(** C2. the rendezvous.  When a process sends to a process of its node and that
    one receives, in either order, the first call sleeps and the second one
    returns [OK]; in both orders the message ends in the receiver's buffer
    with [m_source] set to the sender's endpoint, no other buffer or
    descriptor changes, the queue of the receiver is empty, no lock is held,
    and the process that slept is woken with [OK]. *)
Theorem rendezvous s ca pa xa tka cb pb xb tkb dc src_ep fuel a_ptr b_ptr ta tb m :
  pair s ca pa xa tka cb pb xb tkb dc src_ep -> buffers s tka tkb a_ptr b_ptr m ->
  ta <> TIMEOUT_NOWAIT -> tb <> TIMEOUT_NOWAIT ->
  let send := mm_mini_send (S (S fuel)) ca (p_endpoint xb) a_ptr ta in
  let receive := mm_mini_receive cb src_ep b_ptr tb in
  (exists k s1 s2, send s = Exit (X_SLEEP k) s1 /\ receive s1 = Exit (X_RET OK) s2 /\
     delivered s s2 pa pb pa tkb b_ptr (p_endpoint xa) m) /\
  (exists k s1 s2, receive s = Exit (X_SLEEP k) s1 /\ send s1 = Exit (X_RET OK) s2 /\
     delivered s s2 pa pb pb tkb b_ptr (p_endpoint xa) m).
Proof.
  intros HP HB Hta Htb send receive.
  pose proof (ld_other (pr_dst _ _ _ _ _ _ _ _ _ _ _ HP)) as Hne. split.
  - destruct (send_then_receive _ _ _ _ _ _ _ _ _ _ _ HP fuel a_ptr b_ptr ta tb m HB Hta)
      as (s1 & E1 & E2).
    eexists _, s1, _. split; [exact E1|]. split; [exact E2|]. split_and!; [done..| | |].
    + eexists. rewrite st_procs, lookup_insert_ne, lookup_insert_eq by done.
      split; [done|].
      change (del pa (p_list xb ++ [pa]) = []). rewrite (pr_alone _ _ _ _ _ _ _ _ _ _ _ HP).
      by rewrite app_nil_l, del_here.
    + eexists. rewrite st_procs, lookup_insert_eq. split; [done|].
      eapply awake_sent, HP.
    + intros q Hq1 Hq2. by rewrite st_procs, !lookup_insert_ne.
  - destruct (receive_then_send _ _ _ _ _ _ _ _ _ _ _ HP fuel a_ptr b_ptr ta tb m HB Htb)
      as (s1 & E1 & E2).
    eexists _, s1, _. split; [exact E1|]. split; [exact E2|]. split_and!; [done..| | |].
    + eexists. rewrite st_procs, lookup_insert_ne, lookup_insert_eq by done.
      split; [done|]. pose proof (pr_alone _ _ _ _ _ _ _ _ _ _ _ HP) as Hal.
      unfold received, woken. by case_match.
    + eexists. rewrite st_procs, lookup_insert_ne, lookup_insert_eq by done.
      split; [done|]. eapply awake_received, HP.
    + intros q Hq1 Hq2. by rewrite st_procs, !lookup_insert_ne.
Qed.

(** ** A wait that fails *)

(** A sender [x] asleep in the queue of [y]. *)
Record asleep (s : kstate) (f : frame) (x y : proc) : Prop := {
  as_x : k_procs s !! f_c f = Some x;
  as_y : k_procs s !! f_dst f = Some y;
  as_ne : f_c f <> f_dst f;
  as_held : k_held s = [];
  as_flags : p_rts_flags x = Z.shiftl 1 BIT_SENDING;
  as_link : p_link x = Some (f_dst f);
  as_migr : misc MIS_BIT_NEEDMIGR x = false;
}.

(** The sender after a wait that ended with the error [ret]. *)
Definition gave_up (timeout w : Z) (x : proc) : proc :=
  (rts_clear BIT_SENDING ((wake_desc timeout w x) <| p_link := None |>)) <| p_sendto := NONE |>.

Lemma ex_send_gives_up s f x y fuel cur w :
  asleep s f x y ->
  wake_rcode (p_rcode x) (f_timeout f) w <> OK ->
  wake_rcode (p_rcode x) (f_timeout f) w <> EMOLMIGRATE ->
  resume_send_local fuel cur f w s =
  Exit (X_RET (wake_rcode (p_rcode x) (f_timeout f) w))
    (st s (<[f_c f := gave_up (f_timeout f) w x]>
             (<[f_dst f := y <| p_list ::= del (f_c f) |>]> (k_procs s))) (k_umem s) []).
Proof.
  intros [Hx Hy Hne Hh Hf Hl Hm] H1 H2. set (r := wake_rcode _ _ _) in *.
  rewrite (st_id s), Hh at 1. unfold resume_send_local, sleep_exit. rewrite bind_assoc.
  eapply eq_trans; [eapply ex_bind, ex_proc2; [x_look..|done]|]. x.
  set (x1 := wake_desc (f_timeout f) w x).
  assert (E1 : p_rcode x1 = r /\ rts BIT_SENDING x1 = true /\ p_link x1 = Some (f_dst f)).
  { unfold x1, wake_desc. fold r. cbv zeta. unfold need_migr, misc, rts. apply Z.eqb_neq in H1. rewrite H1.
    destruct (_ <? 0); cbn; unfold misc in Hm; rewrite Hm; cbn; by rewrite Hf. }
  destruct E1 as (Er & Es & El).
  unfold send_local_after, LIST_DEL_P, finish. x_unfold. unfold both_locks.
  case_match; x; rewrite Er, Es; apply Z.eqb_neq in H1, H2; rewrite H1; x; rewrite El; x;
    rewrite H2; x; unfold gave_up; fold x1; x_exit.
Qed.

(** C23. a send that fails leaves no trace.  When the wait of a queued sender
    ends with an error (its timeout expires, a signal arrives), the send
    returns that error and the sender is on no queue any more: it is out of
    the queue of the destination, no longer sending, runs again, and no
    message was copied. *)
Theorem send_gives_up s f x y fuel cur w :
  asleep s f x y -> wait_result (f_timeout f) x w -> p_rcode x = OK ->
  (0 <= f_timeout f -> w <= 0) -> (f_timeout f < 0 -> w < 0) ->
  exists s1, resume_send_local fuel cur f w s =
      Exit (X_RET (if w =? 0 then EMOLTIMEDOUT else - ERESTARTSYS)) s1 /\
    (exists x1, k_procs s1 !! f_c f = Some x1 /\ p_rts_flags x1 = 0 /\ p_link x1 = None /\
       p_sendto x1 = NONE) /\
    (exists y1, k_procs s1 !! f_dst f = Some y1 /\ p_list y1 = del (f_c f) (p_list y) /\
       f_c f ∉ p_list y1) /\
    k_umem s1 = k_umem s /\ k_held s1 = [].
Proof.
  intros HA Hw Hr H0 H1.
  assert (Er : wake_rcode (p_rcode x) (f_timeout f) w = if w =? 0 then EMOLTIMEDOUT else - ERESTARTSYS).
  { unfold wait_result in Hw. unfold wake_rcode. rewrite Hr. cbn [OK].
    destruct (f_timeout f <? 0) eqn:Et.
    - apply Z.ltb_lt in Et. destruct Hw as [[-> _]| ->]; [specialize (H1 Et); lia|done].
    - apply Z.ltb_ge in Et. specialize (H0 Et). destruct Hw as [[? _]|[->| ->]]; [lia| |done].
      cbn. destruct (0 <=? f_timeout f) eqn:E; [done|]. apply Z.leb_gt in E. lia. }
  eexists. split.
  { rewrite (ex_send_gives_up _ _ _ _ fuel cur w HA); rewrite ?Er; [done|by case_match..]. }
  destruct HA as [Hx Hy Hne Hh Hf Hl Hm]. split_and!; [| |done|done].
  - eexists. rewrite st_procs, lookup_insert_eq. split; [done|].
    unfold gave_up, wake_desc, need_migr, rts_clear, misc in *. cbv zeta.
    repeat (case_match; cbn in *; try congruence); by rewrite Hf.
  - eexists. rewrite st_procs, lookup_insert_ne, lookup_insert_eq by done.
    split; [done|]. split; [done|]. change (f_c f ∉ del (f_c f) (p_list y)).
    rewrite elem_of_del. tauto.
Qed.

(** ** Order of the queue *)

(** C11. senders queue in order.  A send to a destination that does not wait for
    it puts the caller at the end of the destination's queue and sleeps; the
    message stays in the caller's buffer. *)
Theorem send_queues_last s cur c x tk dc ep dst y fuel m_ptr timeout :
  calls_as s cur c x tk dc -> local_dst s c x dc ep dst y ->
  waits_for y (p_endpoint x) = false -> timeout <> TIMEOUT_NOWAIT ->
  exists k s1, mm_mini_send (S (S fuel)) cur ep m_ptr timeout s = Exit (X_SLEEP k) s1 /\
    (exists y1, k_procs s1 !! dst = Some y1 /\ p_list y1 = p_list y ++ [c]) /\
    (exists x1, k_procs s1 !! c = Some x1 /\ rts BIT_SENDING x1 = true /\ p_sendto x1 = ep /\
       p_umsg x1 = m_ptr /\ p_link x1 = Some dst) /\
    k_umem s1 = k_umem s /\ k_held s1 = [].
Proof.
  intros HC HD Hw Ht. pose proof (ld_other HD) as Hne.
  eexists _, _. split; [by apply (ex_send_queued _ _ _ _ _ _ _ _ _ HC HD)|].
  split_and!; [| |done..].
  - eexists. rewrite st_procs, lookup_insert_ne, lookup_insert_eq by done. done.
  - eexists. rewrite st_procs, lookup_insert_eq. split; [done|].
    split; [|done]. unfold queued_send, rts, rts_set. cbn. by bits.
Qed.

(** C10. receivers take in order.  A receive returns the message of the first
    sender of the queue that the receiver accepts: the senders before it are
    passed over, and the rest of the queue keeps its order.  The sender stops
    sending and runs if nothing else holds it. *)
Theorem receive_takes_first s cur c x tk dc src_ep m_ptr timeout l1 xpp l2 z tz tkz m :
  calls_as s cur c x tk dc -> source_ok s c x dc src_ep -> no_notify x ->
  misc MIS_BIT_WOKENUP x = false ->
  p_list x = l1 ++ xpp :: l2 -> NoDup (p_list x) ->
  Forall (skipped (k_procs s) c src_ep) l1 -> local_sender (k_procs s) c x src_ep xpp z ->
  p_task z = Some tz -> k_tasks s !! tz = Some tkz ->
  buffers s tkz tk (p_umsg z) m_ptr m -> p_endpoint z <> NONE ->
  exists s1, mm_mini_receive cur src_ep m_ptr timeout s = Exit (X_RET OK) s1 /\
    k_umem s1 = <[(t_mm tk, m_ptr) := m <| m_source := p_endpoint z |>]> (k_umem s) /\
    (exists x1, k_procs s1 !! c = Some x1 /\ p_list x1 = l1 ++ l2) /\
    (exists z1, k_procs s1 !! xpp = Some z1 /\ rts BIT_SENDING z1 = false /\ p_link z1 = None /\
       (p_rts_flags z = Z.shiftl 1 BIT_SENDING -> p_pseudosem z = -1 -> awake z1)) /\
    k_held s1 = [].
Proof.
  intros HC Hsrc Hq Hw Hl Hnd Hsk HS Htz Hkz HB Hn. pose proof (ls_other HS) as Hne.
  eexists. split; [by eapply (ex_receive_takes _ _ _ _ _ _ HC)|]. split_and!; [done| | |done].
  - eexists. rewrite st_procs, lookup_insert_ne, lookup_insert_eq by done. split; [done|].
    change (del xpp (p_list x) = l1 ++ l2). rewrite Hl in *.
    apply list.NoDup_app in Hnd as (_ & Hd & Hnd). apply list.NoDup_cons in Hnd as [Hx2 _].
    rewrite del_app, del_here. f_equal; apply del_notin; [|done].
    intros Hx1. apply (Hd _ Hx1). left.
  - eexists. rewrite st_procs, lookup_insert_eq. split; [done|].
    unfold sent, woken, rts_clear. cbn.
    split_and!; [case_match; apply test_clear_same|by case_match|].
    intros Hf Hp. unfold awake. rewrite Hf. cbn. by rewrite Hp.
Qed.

==

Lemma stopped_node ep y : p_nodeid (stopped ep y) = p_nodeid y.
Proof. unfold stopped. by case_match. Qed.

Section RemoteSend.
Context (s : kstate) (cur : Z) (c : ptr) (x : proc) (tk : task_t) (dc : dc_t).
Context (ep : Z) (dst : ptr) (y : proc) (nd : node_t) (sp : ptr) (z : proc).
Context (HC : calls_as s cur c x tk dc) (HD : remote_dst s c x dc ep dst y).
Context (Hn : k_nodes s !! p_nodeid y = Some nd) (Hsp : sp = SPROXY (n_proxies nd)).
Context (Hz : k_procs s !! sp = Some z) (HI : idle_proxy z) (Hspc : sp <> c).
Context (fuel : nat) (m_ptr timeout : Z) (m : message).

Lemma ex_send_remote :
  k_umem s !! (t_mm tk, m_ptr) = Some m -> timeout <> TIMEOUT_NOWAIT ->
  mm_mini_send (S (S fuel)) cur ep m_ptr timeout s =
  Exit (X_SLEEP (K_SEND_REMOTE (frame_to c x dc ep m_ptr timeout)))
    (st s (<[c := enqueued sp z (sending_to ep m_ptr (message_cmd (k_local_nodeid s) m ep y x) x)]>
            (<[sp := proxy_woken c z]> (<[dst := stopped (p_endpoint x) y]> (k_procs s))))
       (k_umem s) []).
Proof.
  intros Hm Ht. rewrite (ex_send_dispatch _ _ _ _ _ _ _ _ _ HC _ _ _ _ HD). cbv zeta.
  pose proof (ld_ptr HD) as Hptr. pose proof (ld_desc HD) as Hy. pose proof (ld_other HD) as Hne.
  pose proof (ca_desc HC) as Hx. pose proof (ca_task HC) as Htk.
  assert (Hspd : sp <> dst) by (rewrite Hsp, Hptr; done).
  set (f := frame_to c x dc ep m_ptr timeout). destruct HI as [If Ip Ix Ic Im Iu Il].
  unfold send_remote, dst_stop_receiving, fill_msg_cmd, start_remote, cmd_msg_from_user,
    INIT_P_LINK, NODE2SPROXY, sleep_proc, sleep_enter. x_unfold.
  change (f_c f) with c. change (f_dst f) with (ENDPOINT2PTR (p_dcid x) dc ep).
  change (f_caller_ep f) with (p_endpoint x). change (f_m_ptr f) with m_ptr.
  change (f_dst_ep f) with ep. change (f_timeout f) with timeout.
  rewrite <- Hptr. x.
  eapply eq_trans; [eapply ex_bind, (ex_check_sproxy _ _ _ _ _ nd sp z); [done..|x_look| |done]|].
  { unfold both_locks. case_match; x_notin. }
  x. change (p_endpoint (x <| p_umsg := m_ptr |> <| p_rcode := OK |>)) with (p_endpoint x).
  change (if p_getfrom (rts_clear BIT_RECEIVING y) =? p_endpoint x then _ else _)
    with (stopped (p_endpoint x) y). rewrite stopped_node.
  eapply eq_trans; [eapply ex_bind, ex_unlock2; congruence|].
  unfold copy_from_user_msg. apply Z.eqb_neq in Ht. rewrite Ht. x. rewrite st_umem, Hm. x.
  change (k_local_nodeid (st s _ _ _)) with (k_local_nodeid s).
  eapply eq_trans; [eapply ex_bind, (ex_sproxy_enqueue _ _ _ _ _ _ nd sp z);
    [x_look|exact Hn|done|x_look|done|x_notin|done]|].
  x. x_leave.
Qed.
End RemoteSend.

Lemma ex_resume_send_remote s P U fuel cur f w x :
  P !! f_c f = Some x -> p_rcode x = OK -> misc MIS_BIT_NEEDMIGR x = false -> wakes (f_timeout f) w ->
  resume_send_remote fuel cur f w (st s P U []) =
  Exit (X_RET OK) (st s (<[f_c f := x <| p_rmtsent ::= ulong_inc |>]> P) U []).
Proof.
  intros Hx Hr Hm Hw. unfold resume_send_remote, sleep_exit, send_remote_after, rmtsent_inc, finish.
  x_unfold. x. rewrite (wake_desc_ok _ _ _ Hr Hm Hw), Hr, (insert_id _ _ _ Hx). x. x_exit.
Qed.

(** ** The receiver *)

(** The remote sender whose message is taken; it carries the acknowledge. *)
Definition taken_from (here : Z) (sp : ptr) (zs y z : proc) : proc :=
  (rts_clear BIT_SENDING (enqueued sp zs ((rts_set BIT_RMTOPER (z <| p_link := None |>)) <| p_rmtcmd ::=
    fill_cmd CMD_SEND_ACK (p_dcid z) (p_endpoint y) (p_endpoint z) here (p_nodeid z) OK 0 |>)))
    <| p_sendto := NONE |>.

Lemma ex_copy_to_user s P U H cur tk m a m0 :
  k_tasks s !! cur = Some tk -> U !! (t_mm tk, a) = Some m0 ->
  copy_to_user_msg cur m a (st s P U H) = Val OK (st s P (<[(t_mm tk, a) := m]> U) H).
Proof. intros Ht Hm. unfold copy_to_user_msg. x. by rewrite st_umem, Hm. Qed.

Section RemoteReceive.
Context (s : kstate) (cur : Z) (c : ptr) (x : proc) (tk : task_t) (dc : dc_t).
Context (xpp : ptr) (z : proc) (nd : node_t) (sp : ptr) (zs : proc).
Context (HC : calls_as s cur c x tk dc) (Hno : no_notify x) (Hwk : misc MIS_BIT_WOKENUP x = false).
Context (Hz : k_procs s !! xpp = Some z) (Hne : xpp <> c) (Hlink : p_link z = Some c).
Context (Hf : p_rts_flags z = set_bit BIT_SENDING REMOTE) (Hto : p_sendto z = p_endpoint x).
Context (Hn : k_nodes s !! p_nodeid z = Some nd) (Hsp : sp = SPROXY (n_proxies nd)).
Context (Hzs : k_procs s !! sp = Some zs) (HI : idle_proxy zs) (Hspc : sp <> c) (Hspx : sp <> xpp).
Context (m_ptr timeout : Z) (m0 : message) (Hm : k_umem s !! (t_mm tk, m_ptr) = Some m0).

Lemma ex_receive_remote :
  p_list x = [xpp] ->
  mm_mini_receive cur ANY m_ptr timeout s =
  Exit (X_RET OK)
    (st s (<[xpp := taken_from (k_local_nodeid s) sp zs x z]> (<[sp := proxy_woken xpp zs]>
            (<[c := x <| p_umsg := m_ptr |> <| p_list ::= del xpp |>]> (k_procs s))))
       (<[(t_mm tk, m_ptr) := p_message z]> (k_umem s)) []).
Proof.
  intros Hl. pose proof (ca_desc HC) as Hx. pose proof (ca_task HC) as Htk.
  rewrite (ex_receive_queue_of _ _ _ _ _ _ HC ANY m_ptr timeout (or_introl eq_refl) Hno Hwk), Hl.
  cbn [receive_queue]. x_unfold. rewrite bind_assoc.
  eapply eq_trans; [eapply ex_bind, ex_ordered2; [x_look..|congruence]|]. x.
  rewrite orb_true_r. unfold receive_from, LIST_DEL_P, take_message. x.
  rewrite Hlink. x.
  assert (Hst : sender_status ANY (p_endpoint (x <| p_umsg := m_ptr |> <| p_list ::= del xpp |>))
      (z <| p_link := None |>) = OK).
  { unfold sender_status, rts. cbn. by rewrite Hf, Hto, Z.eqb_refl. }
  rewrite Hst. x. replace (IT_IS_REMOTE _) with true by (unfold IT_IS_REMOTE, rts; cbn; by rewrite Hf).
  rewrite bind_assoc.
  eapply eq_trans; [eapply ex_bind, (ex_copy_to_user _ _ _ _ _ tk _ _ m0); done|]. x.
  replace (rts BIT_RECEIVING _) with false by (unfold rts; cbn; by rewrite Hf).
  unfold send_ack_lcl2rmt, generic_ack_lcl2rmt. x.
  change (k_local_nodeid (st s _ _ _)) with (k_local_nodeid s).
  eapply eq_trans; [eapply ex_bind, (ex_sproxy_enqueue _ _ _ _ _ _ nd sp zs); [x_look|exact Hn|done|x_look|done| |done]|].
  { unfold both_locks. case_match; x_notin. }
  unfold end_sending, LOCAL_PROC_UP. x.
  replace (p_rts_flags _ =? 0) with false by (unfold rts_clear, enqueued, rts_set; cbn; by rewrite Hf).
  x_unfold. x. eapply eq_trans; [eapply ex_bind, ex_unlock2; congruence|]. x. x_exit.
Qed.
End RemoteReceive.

==

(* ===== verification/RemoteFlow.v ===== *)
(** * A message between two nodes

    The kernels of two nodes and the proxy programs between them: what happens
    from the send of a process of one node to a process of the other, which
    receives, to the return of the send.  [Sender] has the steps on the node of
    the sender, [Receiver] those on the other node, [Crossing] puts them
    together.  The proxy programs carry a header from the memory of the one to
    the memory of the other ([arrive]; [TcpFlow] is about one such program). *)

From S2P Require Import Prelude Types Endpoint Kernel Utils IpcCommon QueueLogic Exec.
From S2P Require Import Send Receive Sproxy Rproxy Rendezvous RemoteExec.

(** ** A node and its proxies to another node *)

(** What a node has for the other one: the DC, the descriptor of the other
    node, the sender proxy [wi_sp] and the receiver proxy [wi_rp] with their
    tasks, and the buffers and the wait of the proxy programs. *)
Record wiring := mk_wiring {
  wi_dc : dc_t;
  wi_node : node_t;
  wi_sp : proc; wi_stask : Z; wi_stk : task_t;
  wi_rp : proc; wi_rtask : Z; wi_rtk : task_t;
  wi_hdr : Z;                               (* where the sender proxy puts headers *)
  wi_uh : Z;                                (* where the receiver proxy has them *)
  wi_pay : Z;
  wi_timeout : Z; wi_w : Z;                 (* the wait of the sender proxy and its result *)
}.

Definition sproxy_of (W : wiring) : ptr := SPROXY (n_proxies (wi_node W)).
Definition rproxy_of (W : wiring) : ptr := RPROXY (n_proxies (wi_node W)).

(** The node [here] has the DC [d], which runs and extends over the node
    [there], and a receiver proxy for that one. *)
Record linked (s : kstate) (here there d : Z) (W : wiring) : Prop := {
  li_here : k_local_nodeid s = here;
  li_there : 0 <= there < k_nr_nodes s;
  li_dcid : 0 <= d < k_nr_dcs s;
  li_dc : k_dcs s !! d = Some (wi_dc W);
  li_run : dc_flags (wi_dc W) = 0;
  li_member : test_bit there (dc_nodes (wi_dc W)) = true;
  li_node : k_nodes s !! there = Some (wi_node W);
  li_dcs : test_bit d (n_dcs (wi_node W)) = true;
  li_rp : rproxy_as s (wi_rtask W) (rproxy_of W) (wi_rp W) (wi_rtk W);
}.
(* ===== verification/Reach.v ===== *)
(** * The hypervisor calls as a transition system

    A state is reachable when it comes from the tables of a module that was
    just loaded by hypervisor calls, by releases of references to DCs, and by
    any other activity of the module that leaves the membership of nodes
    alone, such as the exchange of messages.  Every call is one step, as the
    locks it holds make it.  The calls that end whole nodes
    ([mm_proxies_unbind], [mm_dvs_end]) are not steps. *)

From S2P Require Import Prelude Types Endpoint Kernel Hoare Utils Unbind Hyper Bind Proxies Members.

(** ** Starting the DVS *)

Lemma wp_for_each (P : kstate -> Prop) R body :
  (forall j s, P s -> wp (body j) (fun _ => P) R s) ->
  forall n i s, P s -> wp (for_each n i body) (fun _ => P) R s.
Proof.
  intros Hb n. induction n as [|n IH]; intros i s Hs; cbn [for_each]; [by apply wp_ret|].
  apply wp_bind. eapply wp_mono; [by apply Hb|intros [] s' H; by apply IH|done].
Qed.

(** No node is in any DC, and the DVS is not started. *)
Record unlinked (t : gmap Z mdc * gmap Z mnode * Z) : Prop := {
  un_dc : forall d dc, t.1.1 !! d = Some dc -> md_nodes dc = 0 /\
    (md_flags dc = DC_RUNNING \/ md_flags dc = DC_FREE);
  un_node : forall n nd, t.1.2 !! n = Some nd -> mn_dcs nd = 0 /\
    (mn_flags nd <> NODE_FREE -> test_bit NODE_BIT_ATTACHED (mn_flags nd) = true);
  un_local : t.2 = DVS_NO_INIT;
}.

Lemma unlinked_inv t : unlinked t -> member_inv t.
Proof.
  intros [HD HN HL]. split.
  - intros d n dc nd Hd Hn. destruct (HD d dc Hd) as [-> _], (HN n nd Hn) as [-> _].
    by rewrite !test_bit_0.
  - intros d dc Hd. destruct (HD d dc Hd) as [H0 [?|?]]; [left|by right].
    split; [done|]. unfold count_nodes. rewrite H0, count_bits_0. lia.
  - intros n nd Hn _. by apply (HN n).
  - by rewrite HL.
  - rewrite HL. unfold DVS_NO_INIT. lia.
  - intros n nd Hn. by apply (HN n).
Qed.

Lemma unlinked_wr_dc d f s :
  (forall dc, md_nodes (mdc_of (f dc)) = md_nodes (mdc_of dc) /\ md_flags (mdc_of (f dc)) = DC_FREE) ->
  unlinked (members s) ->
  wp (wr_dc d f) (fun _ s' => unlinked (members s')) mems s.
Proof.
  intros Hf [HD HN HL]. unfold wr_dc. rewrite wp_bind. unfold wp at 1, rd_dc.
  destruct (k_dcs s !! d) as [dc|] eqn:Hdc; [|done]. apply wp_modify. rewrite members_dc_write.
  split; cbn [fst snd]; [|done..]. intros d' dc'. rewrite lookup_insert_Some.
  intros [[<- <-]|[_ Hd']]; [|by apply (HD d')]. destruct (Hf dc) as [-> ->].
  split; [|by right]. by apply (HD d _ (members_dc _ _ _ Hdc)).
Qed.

# What is needed:
Beginning at the line above with "forall n i s, P" and finishing at the line with "Record unlinked (t", return each line exactly and return nothing else.

# Response:
  forall n i s, P s -> wp (for_each n i body) (fun _ => P) R s.
Proof.
  intros Hb n. induction n as [|n IH]; intros i s Hs; cbn [for_each]; [by apply wp_ret|].
  apply wp_bind. eapply wp_mono; [by apply Hb|intros [] s' H; by apply IH|done].
Qed.

(** No node is in any DC, and the DVS is not started. *)
Record unlinked (t : gmap Z mdc * gmap Z mnode * Z) : Prop := {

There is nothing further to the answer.